Cognitive Computing: Application of AI to Traumatic Brain Injury

Argonne has been applying machine and deep learning techniques to build predictive models for diagnosis of traumatic brain injury symptoms.

The Cognitive Computing effort is a collaboration between Argonne’s Data Science and Learning division, University of California San Francisco, and Lawrence Berkeley and Lawrence Livermore national laboratories. Argonne has been applying machine and deep learning techniques to build predictive models for diagnosis of traumatic brain injury symptoms, prognosis of physical and neurological outcomes, and enhancement of medical images.

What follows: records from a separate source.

(** A write for another identifier leaves a row alone; the hourly job drops it once it is stale. *)
Lemma attempt_of_write db w now id :
  one_row_each db -> writes_row w id = false ->
  attempt_of (apply_write db w now) id = attempt_of db id \/
  exists r, attempt_of db id = Some r /\ attempt_of (apply_write db w now) id = None /\
    la_locked_until r <= now /\ la_last_failed_at r <= now - STALE_SECONDS.
Proof.
  intros Hu Hw. destruct w as [i|i|i window|]; cbn [writes_row apply_write] in *.
  - left. unfold recordLoginFailure, write_failure. rewrite attempt_of_upsert by done. by rewrite String.eqb_sym, Hw.
  - left. unfold clearLoginFailures. rewrite attempt_of_filter by done. destruct (attempt_of db id) as [r|] eqn:E; [|done].
    apply js_find_Some in E as [_ E%has_identifier_iff]. unfold has_identifier. by rewrite E, String.eqb_sym, Hw.
  - left. unfold recordRateLimitHit. rewrite attempt_of_upsert by done. by rewrite String.eqb_sym, Hw.
  - unfold purgeStaleLoginAttempts. rewrite attempt_of_filter by done. destruct (attempt_of db id) as [r|]; [|by left].
    destruct (Z.leb_spec (la_locked_until r) now), (Z.leb_spec (la_last_failed_at r) (now - STALE_SECONDS)); cbn [andb negb]; eauto.
    right. exists r. done.
Qed.

(** ** Guessing passwords *)

Section Guessing.
Context `{WebCrypto}.
Section Sessions.
Context `{WebCrypto}.

Definition sessionKey (token : string) : string := sha256Hex ("session:" +:+ token).

(** [SESSION_MATCH], bound to the key and the token. *)
Definition SESSION_MATCH (token : string) (r : SessionRow) : bool :=
  (String.eqb (s_token r) (sessionKey token) && s_hashed r) || (String.eqb (s_token r) token && negb (s_hashed r)).

(** [session.tenant_id || null]. *)
Definition or_null (s : option string) : option string := match s with Some ""%string => None | _ => s end.

(** token is the primary key: an insert that repeats one fails. *)
Definition createSession (db : D1Database) (session : Session) : js_result D1Database :=
  let key := sessionKey (token session) in
  if existsb (fun r => String.eqb (s_token r) key) (sessions db) then Throws UNIQUE_FAILED
  else Returns (on_sessions (fun l => l ++ [mkSessionRow key (user_id session) (or_null (tenant_id session)) (role session) (expires_at session) true]) db).

Definition deleteSessionsForUser (db : D1Database) (userId : string) (keepToken : option string) : D1Database :=
  match or_null keepToken with
  | Some keep => on_sessions (List.filter (fun r => negb (String.eqb (s_user_id r) userId && negb (SESSION_MATCH keep r)))) db
  | None => on_sessions (List.filter (fun r => negb (String.eqb (s_user_id r) userId))) db
  end.

Definition is_legacy (token : string) (r : SessionRow) : bool := String.eqb (s_token r) token && negb (s_hashed r).

(** [UPDATE sessions SET token = key, hashed = 1 WHERE token = ? AND hashed = 0]. *)
Definition hash_row (token : string) (r : SessionRow) : SessionRow :=
  if is_legacy token r
  then mkSessionRow (sessionKey token) (s_user_id r) (s_tenant_id r) (s_role r) (s_expires_at r) true else r.

Definition hash_session (token : string) (db : D1Database) : js_result D1Database :=
  if existsb (is_legacy token) (sessions db) &&
     existsb (fun r => String.eqb (s_token r) (sessionKey token) && negb (is_legacy token r)) (sessions db)
  then Throws UNIQUE_FAILED
  else Returns (on_sessions (List.map (hash_row token)) db).

Definition getSession (db : D1Database) (token : string) (now : Z) : js_result (D1Database * option Session) :=
  match js_find (fun r => SESSION_MATCH token r && (now <? s_expires_at r)) (sessions db) with
  | None => Returns (db, None)
  | Some row =>
      db' ← (if negb (s_hashed row) then hash_session token db else Returns db);
      Returns (db', Some (mkSession token (s_user_id row) (s_tenant_id row) (s_role row) (s_expires_at row)))
  end.

Definition deleteSession (db : D1Database) (token : string) : D1Database :=
  on_sessions (List.filter (fun r => negb (SESSION_MATCH token r))) db.

(** [db.batch]: one transaction. *)
Fixpoint hash_sessions (tokens : list string) (db : D1Database) : js_result D1Database :=
  match tokens with
  | [] => Returns db
  | t :: l => db' ← hash_session t db; hash_sessions l db'
  end.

The goals of this project include advancing precision medicine with computational resources and methods, as well as advancing AI techniques for complex multi-modal data, predictive modeling, image enhancement, and low-data learning. The team has achieved highly accurate (greater than 85% AUC) predictive accuracy for abstract outcomes including returning to work, increased depression, as well as memory/language measures. Argonne has also significantly accelerated (from up to 24 hours to less than 30 minutes) a pipeline for generating macro-level structural connectomes via containerization, parallelization, and deep learning for anatomical segmentation of the brain. Importantly, this AI-based segmentation can produce annotations even for lower-quality CT images, the most common and quickest imaging modality for traumatic brain injury patients.